▶ **TASK REQUIREMENTS**: Tally the lines below that contain the word "join", then give the tally alone.

▶ **SOURCE MATERIAL**:
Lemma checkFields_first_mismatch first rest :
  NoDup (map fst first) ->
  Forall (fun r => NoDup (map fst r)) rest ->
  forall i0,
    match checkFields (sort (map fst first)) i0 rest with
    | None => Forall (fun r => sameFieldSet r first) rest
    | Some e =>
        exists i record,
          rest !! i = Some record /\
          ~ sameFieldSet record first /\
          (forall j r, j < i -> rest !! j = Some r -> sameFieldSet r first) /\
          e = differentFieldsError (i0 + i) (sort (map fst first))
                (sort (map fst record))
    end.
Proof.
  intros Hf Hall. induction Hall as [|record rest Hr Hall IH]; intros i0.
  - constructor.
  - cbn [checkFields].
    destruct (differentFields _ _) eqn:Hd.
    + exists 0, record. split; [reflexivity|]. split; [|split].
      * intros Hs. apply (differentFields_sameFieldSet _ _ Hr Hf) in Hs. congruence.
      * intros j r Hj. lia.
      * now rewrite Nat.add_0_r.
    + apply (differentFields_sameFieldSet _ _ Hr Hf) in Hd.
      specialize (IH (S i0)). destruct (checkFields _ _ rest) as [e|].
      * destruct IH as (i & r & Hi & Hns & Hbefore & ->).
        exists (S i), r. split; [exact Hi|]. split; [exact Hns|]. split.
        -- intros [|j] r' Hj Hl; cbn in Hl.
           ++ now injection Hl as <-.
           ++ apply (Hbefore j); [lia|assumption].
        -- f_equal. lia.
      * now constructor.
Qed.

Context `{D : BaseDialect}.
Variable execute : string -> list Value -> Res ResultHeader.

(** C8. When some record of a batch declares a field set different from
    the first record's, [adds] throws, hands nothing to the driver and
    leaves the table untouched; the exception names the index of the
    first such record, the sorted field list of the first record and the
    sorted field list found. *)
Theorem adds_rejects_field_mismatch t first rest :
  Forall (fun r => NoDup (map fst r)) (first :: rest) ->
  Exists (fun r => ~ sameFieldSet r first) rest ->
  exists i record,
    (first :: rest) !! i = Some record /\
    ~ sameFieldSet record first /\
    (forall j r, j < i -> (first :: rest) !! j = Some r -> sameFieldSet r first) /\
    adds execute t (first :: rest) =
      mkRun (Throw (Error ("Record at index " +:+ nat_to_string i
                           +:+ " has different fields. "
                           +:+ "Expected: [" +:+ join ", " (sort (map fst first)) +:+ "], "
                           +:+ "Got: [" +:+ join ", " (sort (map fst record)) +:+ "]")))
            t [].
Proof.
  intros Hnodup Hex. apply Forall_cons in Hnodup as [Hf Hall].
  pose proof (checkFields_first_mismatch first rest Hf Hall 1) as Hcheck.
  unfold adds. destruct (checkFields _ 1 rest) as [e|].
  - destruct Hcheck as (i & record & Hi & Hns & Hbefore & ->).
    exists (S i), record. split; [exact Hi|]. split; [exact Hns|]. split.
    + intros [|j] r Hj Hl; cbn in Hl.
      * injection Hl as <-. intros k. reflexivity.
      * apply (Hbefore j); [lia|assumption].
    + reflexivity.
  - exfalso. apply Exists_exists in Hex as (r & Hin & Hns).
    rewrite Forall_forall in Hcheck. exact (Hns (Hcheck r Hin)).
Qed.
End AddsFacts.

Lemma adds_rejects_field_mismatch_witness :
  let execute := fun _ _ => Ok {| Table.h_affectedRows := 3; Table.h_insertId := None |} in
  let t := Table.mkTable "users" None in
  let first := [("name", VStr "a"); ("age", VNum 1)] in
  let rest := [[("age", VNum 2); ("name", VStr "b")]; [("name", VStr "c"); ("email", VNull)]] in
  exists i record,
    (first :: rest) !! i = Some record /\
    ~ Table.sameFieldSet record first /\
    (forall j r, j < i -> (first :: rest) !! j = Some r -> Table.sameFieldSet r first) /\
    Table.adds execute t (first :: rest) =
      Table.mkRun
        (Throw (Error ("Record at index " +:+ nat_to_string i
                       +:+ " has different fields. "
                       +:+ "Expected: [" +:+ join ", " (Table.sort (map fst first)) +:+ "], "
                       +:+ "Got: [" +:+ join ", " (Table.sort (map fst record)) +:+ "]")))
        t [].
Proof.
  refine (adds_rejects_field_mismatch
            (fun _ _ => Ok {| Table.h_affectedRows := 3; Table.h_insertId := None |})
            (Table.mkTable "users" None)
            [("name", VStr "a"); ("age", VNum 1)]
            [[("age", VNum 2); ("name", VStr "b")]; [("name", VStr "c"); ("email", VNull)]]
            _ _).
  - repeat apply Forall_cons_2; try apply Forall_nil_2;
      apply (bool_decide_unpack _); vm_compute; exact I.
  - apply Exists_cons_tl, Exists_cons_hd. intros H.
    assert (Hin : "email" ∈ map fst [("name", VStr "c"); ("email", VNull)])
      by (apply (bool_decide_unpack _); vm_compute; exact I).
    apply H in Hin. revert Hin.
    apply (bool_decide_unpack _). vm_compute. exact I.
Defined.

▶ **RESULT**: 4